As with other vegetables, they are rich in vitamins and minerals. Unlike some others, however, cooking them releases the nutrients, improving their availability. They are rich in potassium, and some B vitamins, as well as varying levels of vitamin D. Interestingly, the level of vitamin D contained in them can be increased by exposure to natural sunlight or UV light even after they are harvested.
Mushrooms impart a fifth taste sense – umami – which is savory or hearty. The other more familiar taste senses are salty, sweet, sour and bitter.
There are over 2000 varieties of edible mushrooms. Do NOT pick and eat mushrooms in the wild though, unless you are an expert in identifying poisonous ones. For those who pick wild mushrooms, the motto is, “When in doubt, throw it out!” In addition to life-threatening varieties, there are over 100 that contain psilocybin, a hallucinogenic chemical that has been popular at times. People have claimed that they felt calmer and more spiritual for decades after their ‘shroom’ experience. Because of its calming effect in some, there is actually research ongoing to consider using psilocybin for stress disorders. For the time being, however, it is classified as a Schedule I substance, meaning that it has no known medicinal purpose and has high potential for abuse. (Live Science)
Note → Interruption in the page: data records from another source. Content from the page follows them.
(** * Static code analysis engine of project-analyzer-mcp

    A shallow embedding of [CodeAnalyzer] in its two incarnations:
    - [Legacy]   : [code_analyzer.py], the stand-alone module used by
                   [project_analyzer_server.py];
    - [Enhanced] : [src/analyzers/code_analyzer.py], the modular rewrite.

    Python values are modelled as follows: [str] is [string], [int] is [Z],
    the [dict] of signature records is a [gmap string _], the [set] of known
    names is a [gset string], and the two finding buckets are lists of
    strings in append order.  The host (file system, parser, module loader,
    character tables) is a record of oracles, [host]. *)

From Stdlib Require Import ZArith List String Ascii Lia Bool.
From stdpp Require Import base gmap strings list pretty.
Import ListNotations.
Open Scope string_scope.
Open Scope Z_scope.

(** ** Python string primitives used by the analyzer *)

Module Py.

(** [s.startswith(p)] *)
Definition startswith (s p : string) : bool := String.prefix p s.

(** [sub in s] on strings *)
Fixpoint contains (sub s : string) : bool :=
  String.prefix sub s
  || match s with
     | EmptyString => false
     | String _ s' => contains sub s'
     end.

(** [s.endswith(p)] *)
Fixpoint endswith (s p : string) : bool :=
  String.eqb s p
  || match s with
     | EmptyString => false
     | String _ s' => endswith s' p
     end.

Definition is_ascii_upper (c : ascii) : bool :=
  let n := nat_of_ascii c in (Nat.leb 65 n && Nat.leb n 90)%bool.

Definition is_ascii_lower (c : ascii) : bool :=
  let n := nat_of_ascii c in (Nat.leb 97 n && Nat.leb n 122)%bool.

Fixpoint any_char (p : ascii -> bool) (s : string) : bool :=
  match s with
  | EmptyString => false
  | String c s' => p c || any_char p s'
  end.

(** [s.isupper()] for a string of ASCII characters: at least one cased
    character and no lower-case one. *)
Definition isupper (s : string) : bool :=
  any_char is_ascii_upper s && negb (any_char is_ascii_lower s).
China is responsible for about half of the cultivated edible mushrooms produced in the world. The most common variety you’ll see at the supermarket is button mushrooms. They are mild and can be added to salads or almost any food. Crimini are similar but darker in color and have a stronger taste. Portobellos are larger and firm. They are about the size of a hamburger and can be marinated in a vinaigrette and grilled like one, as in the recipe below. Shiitakes are my new favorites. They have a different, thinner texture that enables them to take up marinade better and taste better cooked than raw. Some of the more unusual shaped ones include chanterelles, morels and oysters.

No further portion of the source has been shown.